1. Introduction
In this concluding chapter, we will discuss different ways in which
the knowledge graphs intersect with Artificial Intelligence (AI). As
we noted in the opening chapter, use of labeled directed graphs for
knowledge representation has been around since the early days of
AI. Our focus for discussion in this chapter is on the use of
knowledge graphs in the recent developments. Consequently, we have
chosen three themes for further elaboration: knowledge graphs as a
test bed for AI algorithms, emerging new specialty area of graph data
science, and knowledge graphs in the broader context of achieving the
ultimate vision of AI.
2. Knowledge Graphs as a Test-Bed for Current Generation AI Algorithms
Knowledge graphs have a two way relationship with AI algorithms. On one hand, knowledge graphs enable many of
the current AI applications, and on the other, many of the current AI
algorithms are used in creating the knowledge graphs. We will consider this
symbiotic synergy in both directions.
Personal assistants, recommender systems, and search engines are
applications that exhibit intelligent behavior and have billions of
users. It is now widely accepted that these applications behave better
if they can leverage knoweldge graphs. A personal assistant using a
knowledge graph can get more things done. A recommender system with a
knowledge graph can make better recommendations.
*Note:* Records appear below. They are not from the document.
Lemma change_expr_info_layout f n l l' :
  (forall i, builtin_layout_value (f i) = builtin_layout_value i) ->
  change_expr_info f n l = Some l' ->
  forall e v, e ∈ l' -> builtin_layout_value e = Some v ->
    exists e0, e0 ∈ l /\ builtin_layout_value e0 = Some v.
Proof.
  intros Hf. revert l'. induction l as [|i l IH]; intros l' H; cbn in H; [done|].
  destruct (bool_decide (expr_node i = n)).
  - injection H as <-. intros e v He Hv. apply elem_of_cons in He as [->|He].
    + exists i. split; [by left|]. by rewrite <- Hf.
    + exists e. split; [by right|done].
  - destruct (change_expr_info f n l) as [l2|]; [|done]. injection H as <-.
    intros e v He Hv. apply elem_of_cons in He as [->|He].
    + exists i. split; [by left|done].
    + destruct (IH l2 eq_refl e v He Hv) as (e0 & ? & ?). exists e0. split; [by right|done].
Qed.

Lemma evaluates_expr_info f n c :
  context_ok c -> (forall i, builtin_layout_value (f i) = builtin_layout_value i) ->
  evaluates c (with_expr_info f n) (fun _ _ => True).
Proof.
  intros Hc Hf. set (l := default (f (new_expr_info n) :: expr_infos c)
                            (change_expr_info f n (expr_infos c))).
  assert (He : extends c (set_expr_infos l c)) by extends_easy.
  eexists tt, _. split; [done|]. split_and!; try done.
  eapply context_ok_update; [done|exact He|done|done| |by left].
  cbn. unfold l. destruct (change_expr_info f n (expr_infos c)) as [l'|] eqn:Hl; cbn.
  - by eapply change_expr_info_layout.
  - intros e v Hin Hv. apply elem_of_cons in Hin as [->|Hin]; [by rewrite Hf in Hv|eauto].
Qed.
Similarly, a search
engine can return better results when it has access to a knowledge
graph. Thus, these applications provide a compelling context and a set
of requirements for knowledge graphs to have an impact on
immediate product offerings.
To create a knowledge graph, we must absorb knowledge from multiple
information sources, align that information, distill key pieces of
knowledge from the sea of information, and mine that knowledge to
extract the wisdom that would influence the intelligent behavior. The
AI techniques play an important role at each step of knowledge
graph creation and exploitation. For extracting information from
sources, we considered entity and relation extraction techniques. For
aligning information across multiple sources, we used techniques such
as schema mapping and entity linking. To distill the extracted
information, we can use techniques such as data cleaning and anamaly
detection. Finally, to extract the wisdom from the graph we used
inference algorithms, natural language question answering, etc.
Hence, knowledge graphs enable AI systems, which provide motivation
and a set of requirements for them. AI techniques are also fueling
our ability to create the knowledge graph economically and at
scale.
3. Knowledge Graphs and Graph Data Science
Graph data science is an emerging discipline that aims to derive
knowledge by leveraging structure in the data. Organizations typically
have access to huge amount of data, but their ability to leverage this
data has been limited by a collection of preset reports that are
generated using that data. The discipline of graph data science is
transforming that experience by combining graph algorithms, graph
queries and visualizations into products that significantly speedup
the process of gaining insights.
As we saw in the analytics-oriented use cases for financial
industry, businesses are keen to exploit the relational structure in
their data to make predictions about risk, new market opportunities,
etc. For making predictions, it is common to use machine learning
algorithms that rely on careful feature engineering. As machine learning
algorithms are now becoming a commodity and can be used as off-the-shelf
products, there is emerging a distinct skill of feature engineering.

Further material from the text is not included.